Records shown:
┌──

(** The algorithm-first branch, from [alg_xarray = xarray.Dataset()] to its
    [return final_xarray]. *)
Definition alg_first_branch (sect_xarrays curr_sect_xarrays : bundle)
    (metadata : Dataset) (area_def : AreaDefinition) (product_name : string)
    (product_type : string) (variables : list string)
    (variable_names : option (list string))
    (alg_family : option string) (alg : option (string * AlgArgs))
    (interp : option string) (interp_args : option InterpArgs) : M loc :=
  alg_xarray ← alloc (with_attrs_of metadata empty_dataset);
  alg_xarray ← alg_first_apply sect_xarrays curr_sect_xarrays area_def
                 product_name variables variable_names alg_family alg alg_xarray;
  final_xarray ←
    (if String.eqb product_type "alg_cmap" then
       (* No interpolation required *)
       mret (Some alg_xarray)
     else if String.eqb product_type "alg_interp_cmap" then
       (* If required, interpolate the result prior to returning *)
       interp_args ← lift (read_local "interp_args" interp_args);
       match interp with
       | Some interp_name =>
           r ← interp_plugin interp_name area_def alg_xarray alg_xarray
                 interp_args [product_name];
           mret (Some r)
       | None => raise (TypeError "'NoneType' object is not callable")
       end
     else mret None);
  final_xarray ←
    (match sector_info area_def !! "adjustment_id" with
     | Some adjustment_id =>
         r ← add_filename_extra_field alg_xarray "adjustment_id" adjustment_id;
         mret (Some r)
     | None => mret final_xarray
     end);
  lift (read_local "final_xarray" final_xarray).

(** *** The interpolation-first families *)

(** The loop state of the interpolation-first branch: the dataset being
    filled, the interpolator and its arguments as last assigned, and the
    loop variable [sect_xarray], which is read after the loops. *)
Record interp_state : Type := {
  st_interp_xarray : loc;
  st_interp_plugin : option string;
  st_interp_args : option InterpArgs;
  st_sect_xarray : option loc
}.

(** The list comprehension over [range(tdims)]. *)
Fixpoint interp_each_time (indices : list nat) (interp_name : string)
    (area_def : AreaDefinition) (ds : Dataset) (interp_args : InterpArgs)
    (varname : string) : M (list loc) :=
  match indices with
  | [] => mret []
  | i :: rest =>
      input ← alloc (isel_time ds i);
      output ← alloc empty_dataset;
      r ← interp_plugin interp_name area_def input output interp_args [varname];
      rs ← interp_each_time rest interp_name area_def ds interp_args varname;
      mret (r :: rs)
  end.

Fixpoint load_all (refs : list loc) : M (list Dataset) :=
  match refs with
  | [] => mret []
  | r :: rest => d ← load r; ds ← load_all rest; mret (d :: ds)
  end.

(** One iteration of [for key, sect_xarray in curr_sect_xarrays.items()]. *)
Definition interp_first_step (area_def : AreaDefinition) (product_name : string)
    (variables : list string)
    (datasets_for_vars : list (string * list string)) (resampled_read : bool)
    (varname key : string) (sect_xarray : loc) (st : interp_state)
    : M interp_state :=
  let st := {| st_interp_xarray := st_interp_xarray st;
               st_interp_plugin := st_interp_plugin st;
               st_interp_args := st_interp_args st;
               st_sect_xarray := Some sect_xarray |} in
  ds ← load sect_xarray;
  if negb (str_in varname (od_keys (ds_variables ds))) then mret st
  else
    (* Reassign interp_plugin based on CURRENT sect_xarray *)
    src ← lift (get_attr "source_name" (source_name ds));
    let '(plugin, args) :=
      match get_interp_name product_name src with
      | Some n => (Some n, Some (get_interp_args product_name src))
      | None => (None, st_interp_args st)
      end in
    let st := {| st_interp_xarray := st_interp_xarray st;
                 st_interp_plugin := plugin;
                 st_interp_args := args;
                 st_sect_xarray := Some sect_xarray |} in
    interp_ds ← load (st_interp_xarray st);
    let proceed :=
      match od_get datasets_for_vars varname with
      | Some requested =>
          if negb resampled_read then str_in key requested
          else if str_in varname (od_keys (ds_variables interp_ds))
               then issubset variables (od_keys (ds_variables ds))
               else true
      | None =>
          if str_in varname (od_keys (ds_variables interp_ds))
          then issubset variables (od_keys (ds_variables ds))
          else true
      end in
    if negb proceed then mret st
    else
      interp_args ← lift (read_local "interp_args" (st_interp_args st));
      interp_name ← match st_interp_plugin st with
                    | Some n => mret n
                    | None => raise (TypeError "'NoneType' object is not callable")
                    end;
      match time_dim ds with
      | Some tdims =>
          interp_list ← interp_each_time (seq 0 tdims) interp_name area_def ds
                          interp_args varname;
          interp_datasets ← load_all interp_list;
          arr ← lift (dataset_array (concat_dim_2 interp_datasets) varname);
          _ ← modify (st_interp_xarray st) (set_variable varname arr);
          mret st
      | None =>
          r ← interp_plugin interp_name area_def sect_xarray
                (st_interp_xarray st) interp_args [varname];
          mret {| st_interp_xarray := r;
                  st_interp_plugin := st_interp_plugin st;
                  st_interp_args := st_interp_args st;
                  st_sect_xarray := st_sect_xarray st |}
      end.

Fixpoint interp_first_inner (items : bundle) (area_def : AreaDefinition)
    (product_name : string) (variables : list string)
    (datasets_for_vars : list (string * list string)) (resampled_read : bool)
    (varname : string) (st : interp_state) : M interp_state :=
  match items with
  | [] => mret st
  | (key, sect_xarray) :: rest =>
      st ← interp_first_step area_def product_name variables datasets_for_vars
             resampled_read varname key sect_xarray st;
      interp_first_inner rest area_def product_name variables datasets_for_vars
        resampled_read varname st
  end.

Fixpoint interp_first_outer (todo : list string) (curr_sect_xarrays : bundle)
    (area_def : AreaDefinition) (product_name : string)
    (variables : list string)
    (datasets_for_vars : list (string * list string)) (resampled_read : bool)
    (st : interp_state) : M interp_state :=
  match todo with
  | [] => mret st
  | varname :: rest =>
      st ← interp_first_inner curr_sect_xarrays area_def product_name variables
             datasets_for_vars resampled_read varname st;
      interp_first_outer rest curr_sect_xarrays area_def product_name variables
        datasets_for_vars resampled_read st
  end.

└──

Problem description: Print out all of the records above, word for word.

Answer to this exercise:
(** The algorithm-first branch, from [alg_xarray = xarray.Dataset()] to its
    [return final_xarray]. *)
Definition alg_first_branch (sect_xarrays curr_sect_xarrays : bundle)
    (metadata : Dataset) (area_def : AreaDefinition) (product_name : string)
    (product_type : string) (variables : list string)
    (variable_names : option (list string))
    (alg_family : option string) (alg : option (string * AlgArgs))
    (interp : option string) (interp_args : option InterpArgs) : M loc :=
  alg_xarray ← alloc (with_attrs_of metadata empty_dataset);
  alg_xarray ← alg_first_apply sect_xarrays curr_sect_xarrays area_def
                 product_name variables variable_names alg_family alg alg_xarray;
  final_xarray ←
    (if String.eqb product_type "alg_cmap" then
       (* No interpolation required *)
       mret (Some alg_xarray)
     else if String.eqb product_type "alg_interp_cmap" then
       (* If required, interpolate the result prior to returning *)
       interp_args ← lift (read_local "interp_args" interp_args);
       match interp with
       | Some interp_name =>
           r ← interp_plugin interp_name area_def alg_xarray alg_xarray
                 interp_args [product_name];
           mret (Some r)
       | None => raise (TypeError "'NoneType' object is not callable")
       end
     else mret None);
  final_xarray ←
    (match sector_info area_def !! "adjustment_id" with
     | Some adjustment_id =>
         r ← add_filename_extra_field alg_xarray "adjustment_id" adjustment_id;
         mret (Some r)
     | None => mret final_xarray
     end);
  lift (read_local "final_xarray" final_xarray).

(** *** The interpolation-first families *)

(** The loop state of the interpolation-first branch: the dataset being
    filled, the interpolator and its arguments as last assigned, and the
    loop variable [sect_xarray], which is read after the loops. *)
Record interp_state : Type := {
  st_interp_xarray : loc;
  st_interp_plugin : option string;
  st_interp_args : option InterpArgs;
  st_sect_xarray : option loc
}.

(** The list comprehension over [range(tdims)]. *)
Fixpoint interp_each_time (indices : list nat) (interp_name : string)
    (area_def : AreaDefinition) (ds : Dataset) (interp_args : InterpArgs)
    (varname : string) : M (list loc) :=
  match indices with
  | [] => mret []
  | i :: rest =>
      input ← alloc (isel_time ds i);
      output ← alloc empty_dataset;
      r ← interp_plugin interp_name area_def input output interp_args [varname];
      rs ← interp_each_time rest interp_name area_def ds interp_args varname;
      mret (r :: rs)
  end.

Fixpoint load_all (refs : list loc) : M (list Dataset) :=
  match refs with
  | [] => mret []
  | r :: rest => d ← load r; ds ← load_all rest; mret (d :: ds)
  end.

(** One iteration of [for key, sect_xarray in curr_sect_xarrays.items()]. *)
Definition interp_first_step (area_def : AreaDefinition) (product_name : string)
    (variables : list string)
    (datasets_for_vars : list (string * list string)) (resampled_read : bool)
    (varname key : string) (sect_xarray : loc) (st : interp_state)
    : M interp_state :=
  let st := {| st_interp_xarray := st_interp_xarray st;
               st_interp_plugin := st_interp_plugin st;
               st_interp_args := st_interp_args st;
               st_sect_xarray := Some sect_xarray |} in
  ds ← load sect_xarray;
  if negb (str_in varname (od_keys (ds_variables ds))) then mret st
  else
    (* Reassign interp_plugin based on CURRENT sect_xarray *)
    src ← lift (get_attr "source_name" (source_name ds));
    let '(plugin, args) :=
      match get_interp_name product_name src with
      | Some n => (Some n, Some (get_interp_args product_name src))
      | None => (None, st_interp_args st)
      end in
    let st := {| st_interp_xarray := st_interp_xarray st;
                 st_interp_plugin := plugin;
                 st_interp_args := args;
                 st_sect_xarray := Some sect_xarray |} in
    interp_ds ← load (st_interp_xarray st);
    let proceed :=
      match od_get datasets_for_vars varname with
      | Some requested =>
          if negb resampled_read then str_in key requested
          else if str_in varname (od_keys (ds_variables interp_ds))
               then issubset variables (od_keys (ds_variables ds))
               else true
      | None =>
          if str_in varname (od_keys (ds_variables interp_ds))
          then issubset variables (od_keys (ds_variables ds))
          else true
      end in
    if negb proceed then mret st
    else
      interp_args ← lift (read_local "interp_args" (st_interp_args st));
      interp_name ← match st_interp_plugin st with
                    | Some n => mret n
                    | None => raise (TypeError "'NoneType' object is not callable")
                    end;
      match time_dim ds with
      | Some tdims =>
          interp_list ← interp_each_time (seq 0 tdims) interp_name area_def ds
                          interp_args varname;
          interp_datasets ← load_all interp_list;
          arr ← lift (dataset_array (concat_dim_2 interp_datasets) varname);
          _ ← modify (st_interp_xarray st) (set_variable varname arr);
          mret st
      | None =>
          r ← interp_plugin interp_name area_def sect_xarray
                (st_interp_xarray st) interp_args [varname];
          mret {| st_interp_xarray := r;
                  st_interp_plugin := st_interp_plugin st;
                  st_interp_args := st_interp_args st;
                  st_sect_xarray := st_sect_xarray st |}
      end.

Fixpoint interp_first_inner (items : bundle) (area_def : AreaDefinition)
    (product_name : string) (variables : list string)
    (datasets_for_vars : list (string * list string)) (resampled_read : bool)
    (varname : string) (st : interp_state) : M interp_state :=
  match items with
  | [] => mret st
  | (key, sect_xarray) :: rest =>
      st ← interp_first_step area_def product_name variables datasets_for_vars
             resampled_read varname key sect_xarray st;
      interp_first_inner rest area_def product_name variables datasets_for_vars
        resampled_read varname st
  end.

Fixpoint interp_first_outer (todo : list string) (curr_sect_xarrays : bundle)
    (area_def : AreaDefinition) (product_name : string)
    (variables : list string)
    (datasets_for_vars : list (string * list string)) (resampled_read : bool)
    (st : interp_state) : M interp_state :=
  match todo with
  | [] => mret st
  | varname :: rest =>
      st ← interp_first_inner curr_sect_xarrays area_def product_name variables
             datasets_for_vars resampled_read varname st;
      interp_first_outer rest curr_sect_xarrays area_def product_name variables
        datasets_for_vars resampled_read st
  end.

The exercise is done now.